Nell’ordinanza d’imputazione coatta, il giudice parla «di assenza di buona fede nella querela di Tosi». Il riferimento è anche al presunto video hard nel quale apparirebbe il primo cittadino. Proprio su questo filmato, definito «fantomatico» dalla Gabanelli durante la trasmissione, stava lavorando Report che aveva ipotizzato un ricatto politico ai danni di Tosi.
 
«Tosi ha taciuto nella sua querela», scrive il gip Magri, «che proprio Borsato aveva sin dal primo momento confermato la sicura esistenza del video hard assumendo di esserne egli stesso in possesso». Un’omissione da non sottovalutare: «La circostanza che fosse Borsato a sostenere l’esistenza del video hard dimostrava che Ranucci, lungi dall’andarsene in giro a diffamare Tosi, stava verificando la veridicità delle notizie». Ma c’è un’altra circostanza: «Tosi ha omesso di riferire in querela che l’incarico da lui conferito a Borsato era (...) di carpire il maggior numero di informazioni sul contenuto del dossier costruito dal giornalista». In questo modo, sostiene il giudice, era stato congegnato il «trappolone» come disse Milena Gabanelli durante la trasmissione.
 
Tosi dovrà poi difendersi dall’accusa di diffamazione ai danni di Ranucci. «Si deve sottolineare la miriade di epiteti volgari e offensivi che Tosi ha rivolto a Ranucci e a Report». E conclude: «Non si è trattato di una reazione intervenuta in stato d’ira (...), ma di una meditata e sistematica attività denigratoria di Tosi». Per le accuse di diffamazione rivolte a Ranucci, il gip scrive che ha esposto «i risultati dell’inchiesta giornalistica sempre nel rigoroso rispetto del requisito della verità delle notizie».
 
La replica di Tosi non si è fatta attendere: «La vittima rischia di passare per il colpevole.
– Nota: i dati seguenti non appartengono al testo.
(* ===== verification/AuthStore.v ===== *)
(** * Auth data layer (services/auth/internal/store)

    Accounts, sessions, refresh tokens and roles of migration 000002, as the
    service's statements see them.  Emails are CITEXT: compared without regard
    to case.  Statuses belong to the admin service and devices to the user
    service; both are only read here. *)
From S2P Require Export Outbox Token Strings.

(** ** Rows *)

(** The store's User, with the columns it does not return. *)
Record User := mkUser {
  u_ID : string;
  u_Email : string;
  u_PasswordHash : string;
  u_Status : string;
  u_PrimaryType : string;
  u_EmailVerified : bool;
  u_MFAEnabled : bool;
  u_Residency : string;
  u_FailedLogins : Z;
  u_LockedUntil : option Z;
  u_locale : string;
  u_last_login_at : option Z;
  u_deleted_at : option Z
}.

Record SessionRow := mkSession {
  s_ID : string;
  s_UserID : string;
  s_device_id : option string;
  s_IP : string;
  s_UserAgent : string;
  s_FamilyID : string;
  s_CreatedAt : Z;
  s_LastActiveAt : Z;
  s_expires_at : Z;
  s_revoked_at : option Z;
  s_revoked_reason : option string
}.

Record TokenRow := mkToken {
  t_ID : string;
  t_SessionID : string;
  t_UserID : string;
  t_hash : list Z;
  t_replaced_by : option string;
  t_ExpiresAt : Z;
  t_UsedAt : option Z;
  t_RevokedAt : option Z
}.

Record UserRole := mkUserRole { ur_user : string; ur_role : string; ur_scope : string }.

Record auth_db := mkAuthDb {
  users : list User;
  sessions : list SessionRow;
  refresh_tokens : list TokenRow;
  user_roles : list UserRole;
  roles : list (string * string);                (* id, name *)
  permissions : list (string * string);          (* id, code *)
  role_permissions : list (string * string);     (* role id, permission id *)
  devices : list (string * string);              (* id, display name *)
  auth_outbox : list OutboxRow
}.

Definition users_t : table auth_db User :=
  Table users (fun l d => mkAuthDb l (sessions d) (refresh_tokens d) (user_roles d) (roles d) (permissions d)
                            (role_permissions d) (devices d) (auth_outbox d)).
Definition sessions_t : table auth_db SessionRow :=
  Table sessions (fun l d => mkAuthDb (users d) l (refresh_tokens d) (user_roles d) (roles d) (permissions d)
                               (role_permissions d) (devices d) (auth_outbox d)).
Definition refresh_tokens_t : table auth_db TokenRow :=
  Table refresh_tokens (fun l d => mkAuthDb (users d) (sessions d) l (user_roles d) (roles d) (permissions d)
                                     (role_permissions d) (devices d) (auth_outbox d)).
Definition user_roles_t : table auth_db UserRole :=
  Table user_roles (fun l d => mkAuthDb (users d) (sessions d) (refresh_tokens d) l (roles d) (permissions d)
                                 (role_permissions d) (devices d) (auth_outbox d)).
#[export] Instance auth_HasOutbox : HasOutbox auth_db :=
  Table auth_outbox (fun l d => mkAuthDb (users d) (sessions d) (refresh_tokens d) (user_roles d) (roles d)
                                  (permissions d) (role_permissions d) (devices d) l).

#[export] Instance auth_Deferred : Deferred auth_db := fun _ _ => true.

(** The seed of the migration. *)
Definition seeded_roles (ids : string * string * string * string * string) : list (string * string) :=
  let '(a, b, c, d, e) := ids in
  [(a, "client"); (b, "freelancer"); (c, "support"); (d, "admin"); (e, "finance_admin")].

(** ErrNotFound of the store, the sentinels of the service, and the errors of
    the random source and of the signer. *)
Inductive auth_err :=
| ErrNotFound
| ErrInvalidCredentials
| ErrAccountLocked
| ErrEmailTaken
| ErrTokenReuse
| ErrTokenExpired
| ErrRandom
| ErrSigning.

Abbreviation uprog := (prog auth_db auth_err).

(** The identifier of a DEFAULT gen_random_uuid() column that is not the key. *)
Definition server_uuid : uprog string := fun ev w =>
  (Ok (gen_uuid ev (tick w)), World (committed w) (txs w) (S (tick w))).

(** ** Users *)

Definition account_types : list string := ["client"; "freelancer"; "admin"; "support"].

Definition active (u : User) : bool := match u_deleted_at u with None => true | Some _ => false end.

(** CITEXT equality. *)
Definition same_email (a b : string) : bool := String.eqb (lower a) (lower b).

(** The primary key and uq_users_email_active. *)
Definition user_check (l : list User) (r : User) : option dberr :=
  first_violation
    [ unique_index "users_pkey" (fun x r => String.eqb (u_ID x) (u_ID r)) l r;
      unique_index "uq_users_email_active" (fun x r =>
        active x && active r && same_email (u_Email x) (u_Email r)) l r ].

Definition new_user (id email hash accountType residency locale : string) : User :=
  mkUser id email hash "pending" accountType false false residency 0 None locale None None.

Definition create_user (email hash accountType residency locale : string) : sql auth_db User := fun s d =>
  if negb (enum account_types accountType) then Reject InvalidText else
  match bpchar 2 residency with
  | None => Reject InvalidText
  | Some res => insert_row users_t user_check (fun s => new_user (fresh s) email hash accountType res locale) s d
  end.

Definition CreateUser (email hash accountType residency locale : string) : uprog string :=
  r <- exec (create_user email hash accountType residency locale) ;;
  ret (u_ID r).

Definition found {A} (row : option A) : uprog A :=
  match row with
  | None => fail ErrNotFound
  | Some a => ret a
  end.

Definition GetUserByEmail (email : string) : uprog User :=
  o <- exec_pool (select_one users_t (fun u => same_email (u_Email u) email && active u)) ;;
  found o.

Definition GetUserByID (id : string) : uprog User :=
  o <- exec_pool (select_one users_t (fun u => has_key u_ID id u && active u)) ;;
  found o.

Definition logged_in (t : Z) (u : User) : User :=
  mkUser (u_ID u) (u_Email u) (u_PasswordHash u) (u_Status u) (u_PrimaryType u) (u_EmailVerified u)
    (u_MFAEnabled u) (u_Residency u) 0 None (u_locale u) (Some t) (u_deleted_at u).

Definition RecordLoginSuccess (userID : string) : uprog unit :=
  exec_pool (update_rows users_t (has_key u_ID userID) (fun s => logged_in (now s)) (fun _ => None)) ;;;
  ret tt.

Definition failed_login (threshold lockFor t : Z) (u : User) : User :=
  mkUser (u_ID u) (u_Email u) (u_PasswordHash u) (u_Status u) (u_PrimaryType u) (u_EmailVerified u)
    (u_MFAEnabled u) (u_Residency u) (u_FailedLogins u + 1)
    (if threshold <=? u_FailedLogins u + 1 then Some (t + lockFor) else u_LockedUntil u)
    (u_locale u) (u_last_login_at u) (u_deleted_at u).

Definition RecordLoginFailure (userID : string) (threshold lockFor : Z) : uprog unit :=
  exec_pool (update_rows users_t (has_key u_ID userID) (fun s => failed_login threshold lockFor (now s))
    (fun u => if in_int32 (u_FailedLogins u) then None else Some NumericOutOfRange)) ;;;
  ret tt.

(** ** Roles *)

Definition roles_of (userID : string) (d : auth_db) : list string :=
  flat_map (fun ur => map snd (List.filter (fun r => String.eqb (fst r) (ur_role ur)) (roles d)))
    (select_rows (has_key ur_user userID) (user_roles d)).

Definition permissions_of (userID : string) (d : auth_db) : list string :=
  remove_dups
    (flat_map (fun ur => flat_map (fun rp => map snd (List.filter (fun p => String.eqb (fst p) (snd rp)) (permissions d)))
        (List.filter (fun rp => String.eqb (fst rp) (ur_role ur)) (role_permissions d)))
      (select_rows (has_key ur_user userID) (user_roles d))).

(** Both queries run on the pool, outside any transaction the caller has open. *)
Definition RolesAndPermissions (userID : string) : uprog (list string * list string) :=
  rs <- exec_pool (fun _ d => Done (roles_of userID d) d) ;;
  ps <- exec_pool (fun _ d => Done (permissions_of userID d) d) ;;
  ret (rs, ps).

(** INSERT ... SELECT ... ON CONFLICT DO NOTHING *)
Definition assign_role (userID roleName : string) : sql auth_db unit := fun s d =>
  let new := map (fun r => mkUserRole userID (fst r) "") (List.filter (fun r => String.eqb (snd r) roleName) (roles d)) in
  let fresh_rows := List.filter (fun x => negb (existsb (fun y =>
    String.eqb (ur_user y) userID && String.eqb (ur_role y) (ur_role x) && String.eqb (ur_scope y) "") (user_roles d))) new in
  match fresh_rows, references "user_roles_user_id_fkey" (has_key u_ID userID) (users d) with
  | _ :: _, Some e => Reject e
  | _, _ => Done tt (put user_roles_t (user_roles d ++ fresh_rows) d)
  end.

Definition AssignRole (userID roleName : string) : uprog unit := exec (assign_role userID roleName).

(** ** Sessions and refresh tokens *)

Definition session_check (l : list SessionRow) (r : SessionRow) : option dberr :=
  unique_index "sessions_pkey" (fun x r => String.eqb (s_ID x) (s_ID r)) l r.

Definition new_session (id userID ip ua family : string) (t ttl : Z) : SessionRow :=
  mkSession id userID None ip ua family t t (t + ttl) None None.

Section WithInet.
Context `{PgInet}.

Definition create_session (userID ip ua family : string) (ttl : Z) : sql auth_db SessionRow := fun s d =>
  if negb (inet_ok ip) then Reject InvalidText else
  insert_row sessions_t (fun l r => first_violation
      [ session_check l r; references "sessions_user_id_fkey" (has_key u_ID userID) (users d) ])
    (fun s => new_session (fresh s) userID ip ua family (now s) ttl) s d.

Definition CreateSession (userID ip ua : string) (ttl : Z) : uprog (string * string) :=
  family <- server_uuid ;;
  r <- exec (create_session userID ip ua family ttl) ;;
  ret (s_ID r, s_FamilyID r).
End WithInet.

Definition same_hash (h : list Z) (t : TokenRow) : bool := bool_decide (t_hash t = h).

(** The primary key and uq_refresh_token_hash. *)
Definition token_check (l : list TokenRow) (r : TokenRow) : option dberr :=
  first_violation
    [ unique_index "refresh_tokens_pkey" (fun x r => String.eqb (t_ID x) (t_ID r)) l r;
      unique_index "uq_refresh_token_hash" (fun x r => same_hash (t_hash r) x) l r ].

Definition new_token (id sessionID userID : string) (hash : list Z) (expires : Z) : TokenRow :=
  mkToken id sessionID userID hash None expires None None.

Definition insert_token (sessionID userID : string) (hash : list Z) (ttl : Z) : sql auth_db TokenRow := fun s d =>
  insert_row refresh_tokens_t (fun l r => first_violation
      [ token_check l r;
        references "refresh_tokens_session_id_fkey" (has_key s_ID sessionID) (sessions d);
        references "refresh_tokens_user_id_fkey" (has_key u_ID userID) (users d) ])
    (fun s => new_token (fresh s) sessionID userID hash (now s + ttl)) s d.

Definition InsertRefreshToken (sessionID userID : string) (hash : list Z) (ttl : Z) : uprog string :=
  r <- exec (insert_token sessionID userID hash ttl) ;;
  ret (t_ID r).

Record RefreshToken := mkRefreshToken {
  rt_ID : string;
  rt_SessionID : string;
  rt_UserID : string;
  rt_FamilyID : string;
  rt_UsedAt : option Z;
  rt_RevokedAt : option Z;
  rt_ExpiresAt : Z
}.

Definition refresh_token (t : TokenRow) (s : SessionRow) : RefreshToken :=
  mkRefreshToken (t_ID t) (t_SessionID t) (t_UserID t) (s_FamilyID s) (t_UsedAt t) (t_RevokedAt t) (t_ExpiresAt t).

Definition find_token (hash : list Z) (d : auth_db) : option TokenRow :=
  List.find (same_hash hash) (refresh_tokens d).

Definition find_session (id : string) (d : auth_db) : option SessionRow :=
  List.find (has_key s_ID id) (sessions d).

(** The join of the token with its session. *)
Definition lookup_token (hash : list Z) (d : auth_db) : option RefreshToken :=
  match find_token hash d with
  | Some t => option_map (refresh_token t) (find_session (t_SessionID t) d)
  | None => None
  end.

Definition LookupRefreshToken (hash : list Z) : uprog RefreshToken :=
  o <- exec (fun _ d => Done (lookup_token hash d) d) ;;
  found o.

Definition token_used (t : Z) (by_ : string) (r : TokenRow) : TokenRow :=
  mkToken (t_ID r) (t_SessionID r) (t_UserID r) (t_hash r) (Some by_) (t_ExpiresAt r) (Some t) (t_RevokedAt r).

(** replaced_by references a token. *)
Definition mark_used (id replacedBy : string) : sql auth_db (list TokenRow) := fun s d =>
  update_rows refresh_tokens_t (has_key t_ID id) (fun s => token_used (now s) replacedBy)
    (fun _ => references "refresh_tokens_replaced_by_fkey" (has_key t_ID replacedBy) (refresh_tokens d)) s d.

Definition MarkTokenUsed (id replacedBy : string) : uprog unit :=
  exec (mark_used id replacedBy) ;;;
  ret tt.

Definition unrevoked_session (s : SessionRow) : bool := match s_revoked_at s with None => true | Some _ => false end.
Definition unrevoked_token (t : TokenRow) : bool := match t_RevokedAt t with None => true | Some _ => false end.

Definition session_revoked (reason : string) (t : Z) (s : SessionRow) : SessionRow :=
  mkSession (s_ID s) (s_UserID s) (s_device_id s) (s_IP s) (s_UserAgent s) (s_FamilyID s) (s_CreatedAt s)
    (s_LastActiveAt s) (s_expires_at s) (Some t) (Some reason).

Definition token_revoked (t : Z) (r : TokenRow) : TokenRow :=
  mkToken (t_ID r) (t_SessionID r) (t_UserID r) (t_hash r) (t_replaced_by r) (t_ExpiresAt r) (t_UsedAt r) (Some t).

(** session_id IN (SELECT id FROM sessions WHERE family_id = $1) *)
Definition in_family (family : string) (l : list SessionRow) (t : TokenRow) : bool :=
  existsb (fun s => has_key s_FamilyID family s && has_key s_ID (t_SessionID t) s) l.

Definition RevokeFamily (familyID reason : string) : uprog unit :=
  exec (update_rows sessions_t (fun s => has_key s_FamilyID familyID s && unrevoked_session s)
          (fun s => session_revoked reason (now s)) (fun _ => None)) ;;;
  exec (fun s d => update_rows refresh_tokens_t (fun t => in_family familyID (sessions d) t && unrevoked_token t)
          (fun s => token_revoked (now s)) (fun _ => None) s d) ;;;
  ret tt.

Definition RevokeSessionByID (sessionID reason : string) : uprog unit :=
  exec (update_rows sessions_t (fun s => has_key s_ID sessionID s && unrevoked_session s)
          (fun s => session_revoked reason (now s)) (fun _ => None)) ;;;
  exec (update_rows refresh_tokens_t (fun t => has_key t_SessionID sessionID t && unrevoked_token t)
          (fun s => token_revoked (now s)) (fun _ => None)) ;;;
  ret tt.

(** A session that is not there counts as revoked. *)
Definition SessionRevokedForUpdate (sessionID : string) : uprog bool :=
  o <- exec (select_one sessions_t (has_key s_ID sessionID)) ;;
  ret (match o with None => true | Some s => negb (unrevoked_session s) end).

Definition RevokeSession (userID sessionID reason : string) : uprog unit :=
  l <- exec_pool (update_rows sessions_t
         (fun s => has_key s_ID sessionID s && has_key s_UserID userID s && unrevoked_session s)
         (fun s => session_revoked reason (now s)) (fun _ => None)) ;;
  match l with
  | [] => fail ErrNotFound
  | _ => ret tt
  end.

(** The store's Session. *)
Record Session := mkSessionView {
  sv_ID : string;
  sv_DeviceName : string;
  sv_IP : string;
  sv_UserAgent : string;
  sv_CreatedAt : Z;
  sv_LastActiveAt : Z
}.

Section Listing.
Context `{PgInet}.

Definition session_view (d : auth_db) (s : SessionRow) : Session :=
  mkSessionView (s_ID s)
    (match s_device_id s with
     | Some id => default "" (option_map snd (List.find (fun x => String.eqb (fst x) id) (devices d)))
     | None => ""
     end) (inet_host (s_IP s)) (s_UserAgent s) (s_CreatedAt s) (s_LastActiveAt s).

(** Newest first: [order_by] is stable and ascending. *)
Definition ListSessions (userID : string) : uprog (list Session) :=
  exec_pool (fun _ d =>
    Done (map (session_view d)
      (order_by (fun s => - s_LastActiveAt s)
         (select_rows (fun s => has_key s_UserID userID s && unrevoked_session s) (sessions d)))) d).
End Listing.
È interessante notare come il pubblico ministero avesse chiesto l’archiviazione mentre il gip non ha accolto la proposta della sua collega». Il sindaco poi ricorda che Ranucci in una delle conversazioni registrate e agli atti si vantava di rapporti coi servizi segreti e magistrati. «Abitualmente in queste occasioni viene detto “ho fiducia nella magistratura”: in ogni caso, pur nel massimo rispetto per le istituzioni, ivi compresa la magistratura, spero che le frasi di Ranucci fossero solo millanterie. In questi giorni, le cronache sono piene di casi in cui il colpevole passa per innocente e viceversa». Ora la parola passa alle aule di giustizia.